● What you have to do:
Take the lines below from the first through the one that contains "(button_states (tracker (this sample_world))" and copy them exactly.

Dataset entries
Lemma same_bytes_same_decoded_parts_witness :
  inputHandler (this sample_world) = true
  ∧ inputHandler (this sample_first_input.2) = true
  ∧ processControllerInput sample_controller id sample_report sample_world
    = (Ok tt, sample_first_input.2)
  ∧ processControllerInput sample_controller id sample_report sample_first_input.2
    = (Ok tt, sample_second_input.2)
  ∧ ∃ r1 r2,
      trace sample_first_input.2 = trace sample_world ++ [EvInput r1]
      ∧ trace sample_second_input.2 = trace sample_first_input.2 ++ [EvInput r2]
      ∧ ProcessedInputResult.inputConfig r1 = ProcessedInputResult.inputConfig r2
      ∧ (is_Some (truthy_offset
                    (InputConfig.touchpadOffset
                       (BaseController.getInputConfig sample_controller))) →
         ProcessedInputResult.touchPoints r1 = ProcessedInputResult.touchPoints r2)
      ∧ (let b1 := ProcessedInputResult.batteryStatus r1 in
         let b2 := ProcessedInputResult.batteryStatus r2 in
         BatteryStatus.bat_txt b1 = BatteryStatus.bat_txt b2
         ∧ BatteryStatus.bat_capacity b1 = BatteryStatus.bat_capacity b2
         ∧ BatteryStatus.cable_connected b1 = BatteryStatus.cable_connected b2
         ∧ BatteryStatus.is_charging b1 = BatteryStatus.is_charging b2
         ∧ BatteryStatus.is_error b1 = BatteryStatus.is_error b2
         ∧ (_lastBatteryText (tracker (this sample_world))
            = _lastBatteryText (tracker (this sample_first_input.2)) →
            BatteryStatus.changed b1 = BatteryStatus.changed b2))
      ∧ (button_states (tracker (this sample_world))
         = button_states (tracker (this sample_first_input.2)) →
         ProcessedInputResult.changes r1 = ProcessedInputResult.changes r2).
Proof.
  assert (H1 : inputHandler (this sample_world) = true) by (vm_compute; reflexivity).
  assert (H2 : inputHandler (this sample_first_input.2) = true)
    by (vm_compute; reflexivity).
  assert (H3 : processControllerInput sample_controller id sample_report sample_world
               = (Ok tt, sample_first_input.2))
    by (apply (run_returned_unit sample_first_input); vm_compute; reflexivity).
  assert (H4 : processControllerInput sample_controller id sample_report
                 sample_first_input.2
               = (Ok tt, sample_second_input.2))
    by (apply (run_returned_unit sample_second_input); vm_compute; reflexivity).
  repeat (split; [assumption |]).
  exact (same_bytes_same_decoded_parts sample_controller id sample_report
           sample_world sample_first_input.2 sample_first_input.2
           sample_second_input.2 H1 H2 H3 H4).
Defined.
(** * The client session store of the eco application, and the
      registration contract of its backend.

    The store ([src/vitereact/src/store/main.tsx]) is a zustand store wrapped
    in the [persist] middleware.  Its auth actions are embedded below as
    programs of a small monad carrying the state of the store, the durable
    storage written by the middleware, and the log of the HTTP requests sent
    through axios. *)

From Stdlib Require Import Ascii.
From stdpp Require Import base numbers list strings pretty.

Open Scope Z_scope.
#[local] Set Warnings "-register-all".

(** ** JavaScript values

    What [response.data] of axios can hold (a parsed JSON document) together
    with [undefined], the value of an absent property.  Numbers are the
    integral ones; the store only moves them around. *)

Inductive value : Type :=
| VUndefined
| VNull
| VBool (b : bool)
| VNum (n : Z)
| VStr (s : string)
| VArr (items : list value)
| VObj (props : list (string * value)).

(** The last binding of a name wins, as in an object literal and in
    [JSON.parse]. *)
Fixpoint lookup_prop (k : string) (props : list (string * value)) : option value :=
  match props with
  | [] => None
  | (k', v) :: rest =>
      match lookup_prop k rest with
      | Some w => Some w
      | None => if String.eqb k' k then Some v else None
      end
  end.

(** [v.k] for a property name that no built-in prototype defines (the store
    reads [user], [token] and [message] only): on anything but an object with
    that property the read gives [undefined]. *)
Definition get_field (v : value) (k : string) : value :=
  match v with
  | VObj props => default VUndefined (lookup_prop k props)
  | _ => VUndefined
  end.

Definition keys (v : value) : list string :=
  match v with
  | VObj props => props.*1
  | _ => []
  end.

(** [v == null]: the value is [null] or [undefined]. *)
Definition nullish (v : value) : bool :=
  match v with
  | VUndefined | VNull => true
  | _ => false
  end.
(** * Invite email API: a shallow embedding of [server.js]

    The service is one Express application: a CORS stage, the JSON body
    parser, three static routes and the [POST /send-invite-email] handler,
    which validates the request, renders the invitation with
    [buildInviteBodies] and hands it to the SMTP transporter.

    Conventions of the embedding.
    - A JavaScript string is a [string]: a sequence of code units in the
      range U+0000..U+00FF.  [trim] and [toLowerCase] are ECMAScript's,
      restricted to that range.
    - A value read from the parsed JSON body is a [jsval]; reading a
      property that is not there gives [JUndefined].
    - [null] results of the helpers are [None].
    - A JavaScript exception is the [Throw] case of [result]. *)

From Stdlib Require Import Ascii String List Bool Arith Lia.
From stdpp Require Import base option list strings gmap.

Set Warnings "-register-all".

(** ** Strings *)

Module Str.

Definition code (c : ascii) : nat := nat_of_ascii c.

(** ECMAScript [WhiteSpace] and [LineTerminator] code points below
    U+0100: TAB, LF, VT, FF, CR, SP and NBSP. *)
Definition is_space (c : ascii) : bool :=
  let n := code c in
  ((9 <=? n) && (n <=? 13)) || (n =? 32) || (n =? 160).

Definition is_upper (c : ascii) : bool :=
  let n := code c in
  ((65 <=? n) && (n <=? 90))
  || ((192 <=? n) && (n <=? 214))
  || ((216 <=? n) && (n <=? 222)).

Definition lower_char (c : ascii) : ascii :=
  if is_upper c then ascii_of_nat (code c + 32) else c.

Fixpoint toLowerCase (s : string) : string :=
  match s with
  | EmptyString => EmptyString
  | String c r => String (lower_char c) (toLowerCase r)
  end.

Definition is_empty (s : string) : bool :=
  match s with EmptyString => true | String _ _ => false end.

Fixpoint trimStart (s : string) : string :=
  match s with
  | EmptyString => EmptyString
  | String c r => if is_space c then trimStart r else s
  end.

Fixpoint trimEnd (s : string) : string :=
  match s with
  | EmptyString => EmptyString
  | String c r =>
      let r' := trimEnd r in
      if is_space c && is_empty r' then EmptyString else String c r'
  end.

Definition trim (s : string) : string := trimEnd (trimStart s).

(** [s.includes(c)] for a one-character needle. *)
Fixpoint includes (s : string) (c : ascii) : bool :=
  match s with
  | EmptyString => false
  | String d r => Ascii.eqb d c || includes r c
  end.

(** [s.replace(/_/g, ' ')]. *)
Fixpoint replace_all (from to : ascii) (s : string) : string :=
  match s with
  | EmptyString => EmptyString
  | String c r =>
      String (if Ascii.eqb c from then to else c) (replace_all from to r)
  end.

(** [s.split(',')] for a one-character separator: never an empty list. *)
Fixpoint split (sep : ascii) (s : string) : list string :=
  match s with
  | EmptyString => [EmptyString]
  | String c r =>
      if Ascii.eqb c sep then EmptyString :: split sep r
      else match split sep r with
           | [] => [String c EmptyString]
           | w :: ws => String c w :: ws
           end
  end.

(** [parts.join(sep)] on strings. *)
Fixpoint join (sep : string) (parts : list string) : string :=
  match parts with
  | [] => EmptyString
  | [p] => p
  | p :: rest => p +:+ sep +:+ join sep rest
  end.

(** The longest prefix free of ['>'], and what follows it. *)
Fixpoint span_not_gt (s : string) : string * string :=
  match s with
  | EmptyString => (EmptyString, EmptyString)
  | String c r =>
      if Ascii.eqb c ">"%char then (EmptyString, s)
      else let '(a, b) := span_not_gt r in (String c a, b)
  end.

(** [s.match(/<([^>]+)>/)]: the first capture group of the leftmost
    match, if there is one.  At a ['<'] the greedy class takes every code
    unit up to the next ['>']; the attempt succeeds when it took at least
    one and a ['>'] follows, and the search moves one position on
    otherwise. *)
Fixpoint match_angle (s : string) : option string :=
  match s with
  | EmptyString => None
  | String c r =>
      if Ascii.eqb c "<"%char then
        match span_not_gt r with
        | (String a m, String _ _) => Some (String a m)
        | _ => match_angle r
        end
      else match_angle r
  end.
(** What the event loop does with the coroutines of the parallel and
    DAG executors is left open: [wait_first_completed active] stands
    for [asyncio.wait(active, return_when=FIRST_COMPLETED)] and returns
    the drivers still running, [wait_all active] for [asyncio.wait]
    and [asyncio.gather] over drivers that all run to their end. *)
Variable wait_first_completed :
  list TaskDefinition -> M (list TaskDefinition).
Variable wait_all : list TaskDefinition -> M unit.

(** [ParallelExecutor.execute] *)
Definition ParallelExecutor_execute : M unit :=
  w <- get_world ;; wait_all (tasks (workflow (sm w))).

(** The [while not is_workflow_complete()] loop of [DAGExecutor.execute].
    The driver above raises nothing, so the [except] clause of
    [_execute_task_wrapper] is never entered. *)
Fixpoint dag_loop (fuel : nat) (active : list TaskDefinition) : M unit :=
  match fuel with
  | O => fun _ => None
  | S fuel' =>
      w <- get_world ;;
      if is_workflow_complete (sm w) then ret tt
      else
        ready <- get_ready_tasks ;;
        w1 <- get_world ;;
        if stop_on_failure w1 then
          for_each ready (fun t => skip_task_m (id t) "Previous task failed") ;;;
          match active with
          | [] => ret tt
          | _ => wait_all active
          end
        else
          let room := (max_parallel_tasks (workflow (sm w1))
                       - List.length active)%nat in
          let active' := active ++ firstn room ready in
          let ready' := skipn room ready in
          match active' with
          | _ :: _ =>
              still <- wait_first_completed active' ;;
              dag_loop fuel' still
          | [] =>
              match ready' with
              | [] => ret tt
              | _ => dag_loop fuel' []
              end
          end
  end.

(** [DAGExecutor.execute] *)
Definition DAGExecutor_execute (fuel : nat) : M unit :=
  w <- get_world ;;
  match topological_sort (sm w) with
  | None => fun _ => None
  | Some (inl e) =>
      for_each (tasks (workflow (sm w))) (fun t => fail_task_m (id t) e)
  | Some (inr _) => dag_loop fuel []
  end.

(** [ExecutorFactory.create_executor(...).execute()] *)
Definition create_executor (fuel : nat) (strategy : ExecutionStrategy)
  : M unit :=
  match strategy with
  | SEQUENTIAL => SequentialExecutor_execute
  | PARALLEL => ParallelExecutor_execute
  | DAG => DAGExecutor_execute fuel
  | CONDITIONAL => ConditionalExecutor_execute
  end.

(** How [executor.execute()] ends inside [execute_workflow]. *)
Inductive Outcome : Type :=
| Returned (w : World)
| TimedOut (w : World)
| Raised (msg : string) (w : World).

(** The code after [executor.execute()]: the completion rule and the two
    [except] clauses, then the final progress callback. *)
Definition finish_workflow (wf : WorkflowDefinition) (o : Outcome) : M unit :=
  fun _ =>
    match o with
    | Returned w =>
        ((if has_failed_tasks (sm w) && negb (continue_on_failure wf)
          then t0 <- now ;; on_sm (fail_workflow t0 "One or more tasks failed")
          else t0 <- now ;; on_sm (complete_workflow t0)) ;;;
         progress) w
    | TimedOut w =>
        (t0 <- now ;; on_sm (fail_workflow t0 "Workflow execution timed out") ;;;
         progress) w
    | Raised msg w =>
        (t0 <- now ;;
         on_sm (fail_workflow t0
                  (String.append "Workflow execution error: " msg)) ;;;
         progress) w
    end.

(** [TaskOrchestrator.execute_workflow] for a run in which the executor
    returns in time and raises nothing. *)
Definition execute_workflow (fuel : nat) (wf : WorkflowDefinition)
    (auto_strategy : bool) : M unit :=
  on_sm (fun _ => StateManager_init wf) ;;;
  (let strategy := if auto_strategy then auto_select_strategy wf
                   else execution_strategy wf in
   t0 <- now ;;
   on_sm (start_workflow t0) ;;;
   create_executor fuel strategy ;;;
   w <- get_world ;;
   finish_workflow wf (Returned w)).

End Scheduling.

(** The schedule in which no agent call suspends: each coroutine runs
    to its end as soon as the event loop reaches it. *)
Definition run_all (active : list TaskDefinition) : M unit :=
  for_each active execute_task.

Definition run_first (active : list TaskDefinition)
  : M (list TaskDefinition) :=
  run_all active ;;; ret [].

End Substrate.

(** A fresh orchestrator: default routing, no load, nothing run yet. *)
Definition fresh_world (wf : WorkflowDefinition) : World :=
  mkWorld (StateManager_init wf) (mkRouter create_default_routing []) 0 0 [].

Definition final_state (r : option (unit * World)) : option WorkflowState :=
  match r with
  | Some (_, w) => Some (state (sm w))
  | None => None
  end.

(** ** cache.py *)

Module Json.

Local Open Scope string_scope.

Definition quote : string := String (ascii_of_nat 34) EmptyString.
Definition backslash : string := String (ascii_of_nat 92) EmptyString.

Definition hex_digit (n : nat) : ascii :=
  if Nat.ltb n 10 then ascii_of_nat (48 + n) else ascii_of_nat (87 + n).

(** [json.dumps] escapes the quote, the backslash and every character
    outside [' '..'~']; characters are code points below 256. *)
Definition escape_char (c : ascii) : string :=
  let n := nat_of_ascii c in
  if Nat.eqb n 34 then backslash ++ quote
  else if Nat.eqb n 92 then backslash ++ backslash
  else if Nat.eqb n 10 then backslash ++ "n"
  else if Nat.eqb n 13 then backslash ++ "r"
  else if Nat.eqb n 9 then backslash ++ "t"
  else if Nat.eqb n 8 then backslash ++ "b"
  else if Nat.eqb n 12 then backslash ++ "f"
  else if Nat.ltb n 32 || Nat.ltb 126 n then
    backslash ++ "u00"
    ++ String (hex_digit (n / 16)) (String (hex_digit (n mod 16)) EmptyString)
  else String c EmptyString.

Fixpoint escape (s : string) : string :=
  match s with
  | EmptyString => EmptyString
  | String c r => escape_char c ++ escape r
  end.

Definition dump_string (s : string) : string := quote ++ escape s ++ quote.

Definition dump_int (n : Z) : string :=
  DecimalString.NilZero.string_of_int (Z.to_int n).

(** [sorted(dct.items())]: a stable insertion sort on the keys. *)
Fixpoint insert_item {V} (x : string * V) (l : list (string * V))
  : list (string * V) :=
  match l with
  | [] => [x]
  | y :: r =>
      if String.leb (fst x) (fst y) then x :: y :: r
      else y :: insert_item x r
  end.

Definition sort_items {V} (l : list (string * V)) : list (string * V) :=
  fold_right insert_item [] l.

Definition join_items (items : list string) : string :=
  String.concat ", " items.

Definition dump_member (kv : string * string) : string :=
  dump_string (fst kv) ++ ": " ++ snd kv.

(** [json.dumps(v, sort_keys=True)] with the default separators.  The
    members of an object are rendered first and sorted afterwards, which
    gives the same text as sorting first. *)
Fixpoint dumps (v : json) : string :=
  match v with
  | JNull => "null"
  | JBool true => "true"
  | JBool false => "false"
  | JInt n => dump_int n
  | JStr s => dump_string s
  | JList l => "[" ++ join_items (map dumps l) ++ "]"
  | JDict d =>
      "{" ++ join_items
               (map dump_member
                  (sort_items (map (fun kv => (fst kv, dumps (snd kv))) d)))
          ++ "}"
  end.
(** One extracted archive: whether its extraction directory exists or
    [os.makedirs] succeeds, what [os.listdir] returns ([None] when it
    raises), which files [MediaFileUpload] can open and which
    [files().create(...).execute()] calls succeed, and the index
    [process_zip_archive] returns (it catches all its errors). *)
Record archive := {
  a_dir_ok : bool;
  a_listing : option (list dir_entry);
  a_media_ok : string -> bool;
  a_create_ok : string -> bool;
  a_index : option string }.

(** The run: the list [download_files_from_sftp] returns, whether
    [init_drive_service] returns, the archives [glob] finds, whether
    [CONSOLIDATED_DIR] exists or [os.makedirs] succeeds, whether
    [aggregate_index_csv] can open the master CSV for writing (it catches
    the failure, and then no file exists for [MediaFileUpload] to open),
    whether the master CSV's [create] call succeeds, and whether
    [os.listdir(CONSOLIDATED_DIR)] in [cleanup_directory] succeeds (it is
    outside any [try]; the other steps of [cleanup_local_files] catch
    their errors). *)
Record run_env := {
  downloaded : list string;
  drive_ok : bool;
  zip_files : list archive;
  consolidated_ok : bool;
  master_write_ok : bool;
  master_create_ok : bool;
  cleanup_list_ok : bool }.

(** [upload_file_to_drive]: [MediaFileUpload(local_file, ...)] opens the
    file before the [try]; the [create(...).execute()] is inside it. *)
Definition upload_file_to_drive (media_ok create_ok : bool) (name : string)
    : M unit :=
  _ <- emit (UploadCall name) ;;
  if media_ok then
    (if create_ok then emit (UploadDone name) else emit (UploadError name))
  else raise.

(** The loop of [upload_extracted_files]: a regular file is uploaded
    unless [skip_pred] holds (see [file_step]). *)
Fixpoint upload_entries (a : archive) (l : list dir_entry) : M unit :=
  match l with
  | [] => ret tt
  | d :: l' =>
      _ <- (if d_isfile d && negb (skip_pred d)
            then upload_file_to_drive (a_media_ok a (d_name d))
                                      (a_create_ok a (d_name d)) (d_name d)
            else ret tt) ;;
      upload_entries a l'
  end.

(** [for file in os.listdir(extraction_dir): ...] *)
Definition upload_extracted_files (a : archive) : M unit :=
  match a_listing a with
  | None => raise
  | Some l => upload_entries a l
  end.

(** <<
    for zip_file in zip_files:
        ...
        if not os.path.exists(extraction_dir):
            os.makedirs(extraction_dir)
        idx_csv_path = process_zip_archive(zip_file, extraction_dir)
        if idx_csv_path:
            index_csv_list.append(idx_csv_path)
        upload_extracted_files(extraction_dir, drive_folder_id, drive_service)
    >> *)
Fixpoint process_archives (zs : list archive) (acc : list string)
    : M (list string) :=
  match zs with
  | [] => ret acc
  | a :: zs' =>
      if a_dir_ok a then
        let acc' := match a_index a with
                    | Some p => (acc ++ [p])%list
                    | None => acc
                    end in
        _ <- upload_extracted_files a ;;
        process_archives zs' acc'
      else raise
  end.

Definition process_all_zip_archives (zs : list archive) : M (list string) :=
  match zs with
  | [] => ret []
  | _ => process_archives zs []
  end.

(** [if __name__ == "__main__":] after the download.  [exit(1)] and an
    uncaught exception both end the process; [Crash] is the latter.
    [aggregate_index_csv] catches its errors; [cleanup_local_files] catches
    all but those of [os.listdir(CONSOLIDATED_DIR)]. *)
Definition main (env : run_env) : outcome * list ev :=
  match downloaded env with
  | [] => (Exit 1, [])
  | _ :: _ =>
      if drive_ok env then
        let '(r, tr) :=
          (idx <- process_all_zip_archives (zip_files env) ;;
           if consolidated_ok env then
             _ <- emit Aggregated ;;
             _ <- upload_file_to_drive (master_write_ok env)
                    (master_create_ok env) "photos_uploaded.csv" ;;
             (* the name stands for [f"photos_uploaded-{timestamp}.csv"] *)
             if cleanup_list_ok env then emit CleanedUp else raise
           else raise) [] in
        match r with
        | Some _ => (Finished, tr)
        | None => (Crash, tr)
        end
      else (Crash, [])
  end.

● Task output:
Lemma same_bytes_same_decoded_parts_witness :
  inputHandler (this sample_world) = true
  ∧ inputHandler (this sample_first_input.2) = true
  ∧ processControllerInput sample_controller id sample_report sample_world
    = (Ok tt, sample_first_input.2)
  ∧ processControllerInput sample_controller id sample_report sample_first_input.2
    = (Ok tt, sample_second_input.2)
  ∧ ∃ r1 r2,
      trace sample_first_input.2 = trace sample_world ++ [EvInput r1]
      ∧ trace sample_second_input.2 = trace sample_first_input.2 ++ [EvInput r2]
      ∧ ProcessedInputResult.inputConfig r1 = ProcessedInputResult.inputConfig r2
      ∧ (is_Some (truthy_offset
                    (InputConfig.touchpadOffset
                       (BaseController.getInputConfig sample_controller))) →
         ProcessedInputResult.touchPoints r1 = ProcessedInputResult.touchPoints r2)
      ∧ (let b1 := ProcessedInputResult.batteryStatus r1 in
         let b2 := ProcessedInputResult.batteryStatus r2 in
         BatteryStatus.bat_txt b1 = BatteryStatus.bat_txt b2
         ∧ BatteryStatus.bat_capacity b1 = BatteryStatus.bat_capacity b2
         ∧ BatteryStatus.cable_connected b1 = BatteryStatus.cable_connected b2
         ∧ BatteryStatus.is_charging b1 = BatteryStatus.is_charging b2
         ∧ BatteryStatus.is_error b1 = BatteryStatus.is_error b2
         ∧ (_lastBatteryText (tracker (this sample_world))
            = _lastBatteryText (tracker (this sample_first_input.2)) →
            BatteryStatus.changed b1 = BatteryStatus.changed b2))
      ∧ (button_states (tracker (this sample_world))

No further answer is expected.